» **Problem statement**
Beginning with the line that holds "<-> Forall blank (Soup.all_strings (Soup.string_types paragraph)" in the data below, give again every line through the one that holds "paragraph) paragraph) ->", exactly as written.
--------------------------------
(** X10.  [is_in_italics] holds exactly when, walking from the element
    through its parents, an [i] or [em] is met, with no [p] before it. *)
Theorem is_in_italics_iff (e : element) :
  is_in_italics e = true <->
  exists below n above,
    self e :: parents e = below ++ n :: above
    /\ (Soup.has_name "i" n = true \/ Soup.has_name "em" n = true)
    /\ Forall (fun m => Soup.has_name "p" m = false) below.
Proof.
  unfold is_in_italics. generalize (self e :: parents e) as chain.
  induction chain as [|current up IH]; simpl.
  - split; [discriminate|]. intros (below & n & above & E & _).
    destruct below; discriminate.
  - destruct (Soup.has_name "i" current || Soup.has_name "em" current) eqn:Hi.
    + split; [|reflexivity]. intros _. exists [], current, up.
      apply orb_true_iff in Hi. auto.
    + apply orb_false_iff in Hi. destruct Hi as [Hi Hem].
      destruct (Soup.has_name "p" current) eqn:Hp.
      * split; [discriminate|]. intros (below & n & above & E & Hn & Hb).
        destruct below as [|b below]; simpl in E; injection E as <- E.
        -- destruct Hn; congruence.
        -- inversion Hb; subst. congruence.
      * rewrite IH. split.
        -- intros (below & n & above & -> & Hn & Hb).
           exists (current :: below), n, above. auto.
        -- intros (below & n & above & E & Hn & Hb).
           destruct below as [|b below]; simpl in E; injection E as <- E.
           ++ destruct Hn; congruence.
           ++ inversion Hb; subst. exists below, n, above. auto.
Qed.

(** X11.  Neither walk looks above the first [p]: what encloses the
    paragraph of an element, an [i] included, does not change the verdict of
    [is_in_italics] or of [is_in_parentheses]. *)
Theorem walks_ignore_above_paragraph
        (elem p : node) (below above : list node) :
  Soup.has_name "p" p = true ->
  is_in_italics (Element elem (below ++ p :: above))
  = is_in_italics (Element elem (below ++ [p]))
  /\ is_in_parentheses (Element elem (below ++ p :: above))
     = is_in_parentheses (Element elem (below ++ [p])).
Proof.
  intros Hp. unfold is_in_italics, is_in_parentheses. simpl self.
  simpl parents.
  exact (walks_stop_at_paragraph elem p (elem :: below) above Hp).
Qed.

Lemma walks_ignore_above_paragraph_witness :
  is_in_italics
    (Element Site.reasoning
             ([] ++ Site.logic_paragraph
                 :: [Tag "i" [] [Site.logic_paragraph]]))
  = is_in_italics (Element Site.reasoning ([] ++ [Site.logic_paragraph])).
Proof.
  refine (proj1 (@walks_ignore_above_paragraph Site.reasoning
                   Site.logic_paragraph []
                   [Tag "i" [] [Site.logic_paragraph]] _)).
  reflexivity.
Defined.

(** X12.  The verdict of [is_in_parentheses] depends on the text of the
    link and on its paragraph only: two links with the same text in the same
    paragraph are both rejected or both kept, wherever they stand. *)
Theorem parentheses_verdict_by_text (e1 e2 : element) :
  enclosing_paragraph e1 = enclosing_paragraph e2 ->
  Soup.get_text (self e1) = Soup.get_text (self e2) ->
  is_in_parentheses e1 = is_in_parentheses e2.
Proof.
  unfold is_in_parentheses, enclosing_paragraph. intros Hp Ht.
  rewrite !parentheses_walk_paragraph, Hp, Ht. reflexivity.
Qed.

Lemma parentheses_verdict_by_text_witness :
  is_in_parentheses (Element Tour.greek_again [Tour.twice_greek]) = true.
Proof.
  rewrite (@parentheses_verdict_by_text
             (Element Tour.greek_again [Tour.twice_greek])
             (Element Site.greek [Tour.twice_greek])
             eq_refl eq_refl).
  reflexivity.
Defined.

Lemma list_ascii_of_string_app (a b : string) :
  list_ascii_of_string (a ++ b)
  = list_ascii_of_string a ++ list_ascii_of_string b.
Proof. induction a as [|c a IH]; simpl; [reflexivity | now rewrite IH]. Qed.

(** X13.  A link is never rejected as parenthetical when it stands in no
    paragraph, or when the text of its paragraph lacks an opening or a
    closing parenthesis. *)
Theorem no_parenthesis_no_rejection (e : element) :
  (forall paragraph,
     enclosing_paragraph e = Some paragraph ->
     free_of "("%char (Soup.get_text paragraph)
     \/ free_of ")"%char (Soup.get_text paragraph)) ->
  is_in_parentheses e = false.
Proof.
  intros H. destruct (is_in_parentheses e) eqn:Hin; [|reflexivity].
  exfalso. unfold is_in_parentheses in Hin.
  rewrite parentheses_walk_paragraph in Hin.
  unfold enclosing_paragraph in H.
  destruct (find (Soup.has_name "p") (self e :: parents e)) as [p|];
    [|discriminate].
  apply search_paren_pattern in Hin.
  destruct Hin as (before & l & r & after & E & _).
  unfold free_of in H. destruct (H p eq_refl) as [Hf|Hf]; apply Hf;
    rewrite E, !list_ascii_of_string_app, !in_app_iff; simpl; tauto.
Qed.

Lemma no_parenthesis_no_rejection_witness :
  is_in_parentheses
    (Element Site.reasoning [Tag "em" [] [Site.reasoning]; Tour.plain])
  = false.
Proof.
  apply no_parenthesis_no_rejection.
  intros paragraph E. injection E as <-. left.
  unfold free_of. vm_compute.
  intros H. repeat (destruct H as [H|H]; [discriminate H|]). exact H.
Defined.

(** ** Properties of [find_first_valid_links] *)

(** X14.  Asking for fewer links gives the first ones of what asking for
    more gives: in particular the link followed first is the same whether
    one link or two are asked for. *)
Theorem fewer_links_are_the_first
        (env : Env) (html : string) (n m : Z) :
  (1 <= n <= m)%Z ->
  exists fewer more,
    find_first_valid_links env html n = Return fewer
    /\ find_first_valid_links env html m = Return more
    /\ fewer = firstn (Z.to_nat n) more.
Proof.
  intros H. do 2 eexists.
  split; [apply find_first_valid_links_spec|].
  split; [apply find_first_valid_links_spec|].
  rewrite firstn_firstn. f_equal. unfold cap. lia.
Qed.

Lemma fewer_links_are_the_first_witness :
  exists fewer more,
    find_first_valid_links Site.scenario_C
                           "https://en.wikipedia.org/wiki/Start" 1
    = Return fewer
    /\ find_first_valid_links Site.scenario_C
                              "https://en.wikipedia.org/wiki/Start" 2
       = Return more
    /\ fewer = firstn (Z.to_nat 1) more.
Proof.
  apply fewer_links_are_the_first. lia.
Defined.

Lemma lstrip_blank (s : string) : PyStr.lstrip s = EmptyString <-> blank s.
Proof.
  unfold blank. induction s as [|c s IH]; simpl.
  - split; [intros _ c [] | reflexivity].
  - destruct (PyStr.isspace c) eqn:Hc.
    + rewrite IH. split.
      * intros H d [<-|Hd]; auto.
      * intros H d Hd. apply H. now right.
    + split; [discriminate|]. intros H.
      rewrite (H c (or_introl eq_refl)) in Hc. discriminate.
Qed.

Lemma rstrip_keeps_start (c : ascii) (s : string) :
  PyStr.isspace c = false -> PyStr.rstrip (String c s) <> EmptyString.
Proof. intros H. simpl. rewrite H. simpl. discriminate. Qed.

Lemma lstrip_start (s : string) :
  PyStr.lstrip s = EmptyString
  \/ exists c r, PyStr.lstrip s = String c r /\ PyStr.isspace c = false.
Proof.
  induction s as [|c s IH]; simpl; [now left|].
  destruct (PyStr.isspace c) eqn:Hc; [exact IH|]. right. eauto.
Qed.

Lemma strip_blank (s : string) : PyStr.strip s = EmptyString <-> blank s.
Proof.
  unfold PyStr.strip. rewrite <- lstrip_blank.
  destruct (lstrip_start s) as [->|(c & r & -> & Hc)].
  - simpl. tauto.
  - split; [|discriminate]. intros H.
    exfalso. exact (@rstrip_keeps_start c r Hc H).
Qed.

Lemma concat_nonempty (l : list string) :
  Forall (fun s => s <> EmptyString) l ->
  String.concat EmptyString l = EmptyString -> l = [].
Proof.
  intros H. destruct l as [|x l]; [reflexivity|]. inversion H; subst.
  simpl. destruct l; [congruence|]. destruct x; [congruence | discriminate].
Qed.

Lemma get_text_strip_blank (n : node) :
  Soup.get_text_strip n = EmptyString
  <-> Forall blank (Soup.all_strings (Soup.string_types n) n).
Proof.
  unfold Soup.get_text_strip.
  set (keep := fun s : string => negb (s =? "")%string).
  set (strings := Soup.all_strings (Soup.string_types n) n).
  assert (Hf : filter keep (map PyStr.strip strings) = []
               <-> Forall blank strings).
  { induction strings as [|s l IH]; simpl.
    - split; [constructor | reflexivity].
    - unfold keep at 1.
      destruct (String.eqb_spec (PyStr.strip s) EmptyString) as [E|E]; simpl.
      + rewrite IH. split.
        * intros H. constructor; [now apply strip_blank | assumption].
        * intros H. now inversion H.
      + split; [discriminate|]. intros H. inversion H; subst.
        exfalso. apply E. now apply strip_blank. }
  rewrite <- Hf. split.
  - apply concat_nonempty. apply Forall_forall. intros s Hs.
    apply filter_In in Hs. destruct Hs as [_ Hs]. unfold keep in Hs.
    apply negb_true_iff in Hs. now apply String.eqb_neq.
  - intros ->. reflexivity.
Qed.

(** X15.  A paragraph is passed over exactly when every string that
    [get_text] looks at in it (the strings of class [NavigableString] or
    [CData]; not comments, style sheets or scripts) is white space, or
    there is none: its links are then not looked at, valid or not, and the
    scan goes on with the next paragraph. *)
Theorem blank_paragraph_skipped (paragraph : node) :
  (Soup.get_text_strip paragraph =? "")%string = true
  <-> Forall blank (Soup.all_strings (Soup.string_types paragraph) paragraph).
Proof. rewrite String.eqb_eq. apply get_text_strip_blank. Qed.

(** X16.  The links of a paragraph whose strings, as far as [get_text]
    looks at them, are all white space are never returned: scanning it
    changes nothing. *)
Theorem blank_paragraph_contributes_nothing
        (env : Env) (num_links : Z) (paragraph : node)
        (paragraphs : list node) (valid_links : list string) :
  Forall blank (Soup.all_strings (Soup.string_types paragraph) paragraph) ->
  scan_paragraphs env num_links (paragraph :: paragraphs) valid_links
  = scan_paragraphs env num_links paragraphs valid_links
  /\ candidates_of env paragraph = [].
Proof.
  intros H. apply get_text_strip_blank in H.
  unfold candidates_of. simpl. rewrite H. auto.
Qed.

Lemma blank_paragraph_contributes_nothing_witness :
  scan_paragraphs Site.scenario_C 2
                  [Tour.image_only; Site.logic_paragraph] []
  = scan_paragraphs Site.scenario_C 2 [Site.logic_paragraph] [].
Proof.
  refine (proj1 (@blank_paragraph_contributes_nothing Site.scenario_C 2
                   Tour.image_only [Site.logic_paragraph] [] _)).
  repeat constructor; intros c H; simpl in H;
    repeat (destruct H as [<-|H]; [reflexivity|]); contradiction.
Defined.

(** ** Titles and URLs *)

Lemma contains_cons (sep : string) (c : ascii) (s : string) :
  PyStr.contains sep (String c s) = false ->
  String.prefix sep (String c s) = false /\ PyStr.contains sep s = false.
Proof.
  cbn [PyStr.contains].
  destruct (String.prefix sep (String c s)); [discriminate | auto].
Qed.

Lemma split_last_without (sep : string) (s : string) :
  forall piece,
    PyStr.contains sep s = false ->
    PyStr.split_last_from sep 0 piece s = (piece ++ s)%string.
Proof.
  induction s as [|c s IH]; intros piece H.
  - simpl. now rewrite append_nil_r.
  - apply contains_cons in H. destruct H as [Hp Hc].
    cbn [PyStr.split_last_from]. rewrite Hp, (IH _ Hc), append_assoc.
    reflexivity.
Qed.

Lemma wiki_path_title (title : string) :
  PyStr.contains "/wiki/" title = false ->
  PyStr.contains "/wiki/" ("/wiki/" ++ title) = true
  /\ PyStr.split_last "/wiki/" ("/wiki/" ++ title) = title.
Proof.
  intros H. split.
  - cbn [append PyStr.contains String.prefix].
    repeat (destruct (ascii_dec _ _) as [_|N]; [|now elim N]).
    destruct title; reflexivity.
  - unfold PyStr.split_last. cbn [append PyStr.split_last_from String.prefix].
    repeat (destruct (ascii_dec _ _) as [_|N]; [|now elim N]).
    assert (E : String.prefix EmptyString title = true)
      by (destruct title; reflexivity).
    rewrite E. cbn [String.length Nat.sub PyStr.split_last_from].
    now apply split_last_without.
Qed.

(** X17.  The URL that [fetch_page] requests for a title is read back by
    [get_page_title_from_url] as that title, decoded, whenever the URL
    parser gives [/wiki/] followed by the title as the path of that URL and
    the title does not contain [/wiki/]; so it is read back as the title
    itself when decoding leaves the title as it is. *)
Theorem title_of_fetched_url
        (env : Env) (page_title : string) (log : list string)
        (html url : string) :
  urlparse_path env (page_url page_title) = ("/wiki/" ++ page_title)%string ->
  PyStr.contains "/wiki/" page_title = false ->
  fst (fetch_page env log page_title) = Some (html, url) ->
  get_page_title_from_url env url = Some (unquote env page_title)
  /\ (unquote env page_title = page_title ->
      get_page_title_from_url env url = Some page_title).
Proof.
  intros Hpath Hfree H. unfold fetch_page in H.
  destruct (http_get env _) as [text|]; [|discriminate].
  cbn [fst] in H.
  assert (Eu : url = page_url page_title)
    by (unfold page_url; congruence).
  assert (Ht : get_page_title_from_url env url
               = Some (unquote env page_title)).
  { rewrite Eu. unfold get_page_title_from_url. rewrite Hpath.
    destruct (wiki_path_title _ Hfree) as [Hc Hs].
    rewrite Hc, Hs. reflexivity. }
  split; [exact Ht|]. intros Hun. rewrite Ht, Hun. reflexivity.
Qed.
--------------------------------
» **Exercise response**
  <-> Forall blank (Soup.all_strings (Soup.string_types paragraph) paragraph).
Proof. rewrite String.eqb_eq. apply get_text_strip_blank. Qed.

(** X16.  The links of a paragraph whose strings, as far as [get_text]
    looks at them, are all white space are never returned: scanning it
    changes nothing. *)
Theorem blank_paragraph_contributes_nothing
        (env : Env) (num_links : Z) (paragraph : node)
        (paragraphs : list node) (valid_links : list string) :
  Forall blank (Soup.all_strings (Soup.string_types paragraph) paragraph) ->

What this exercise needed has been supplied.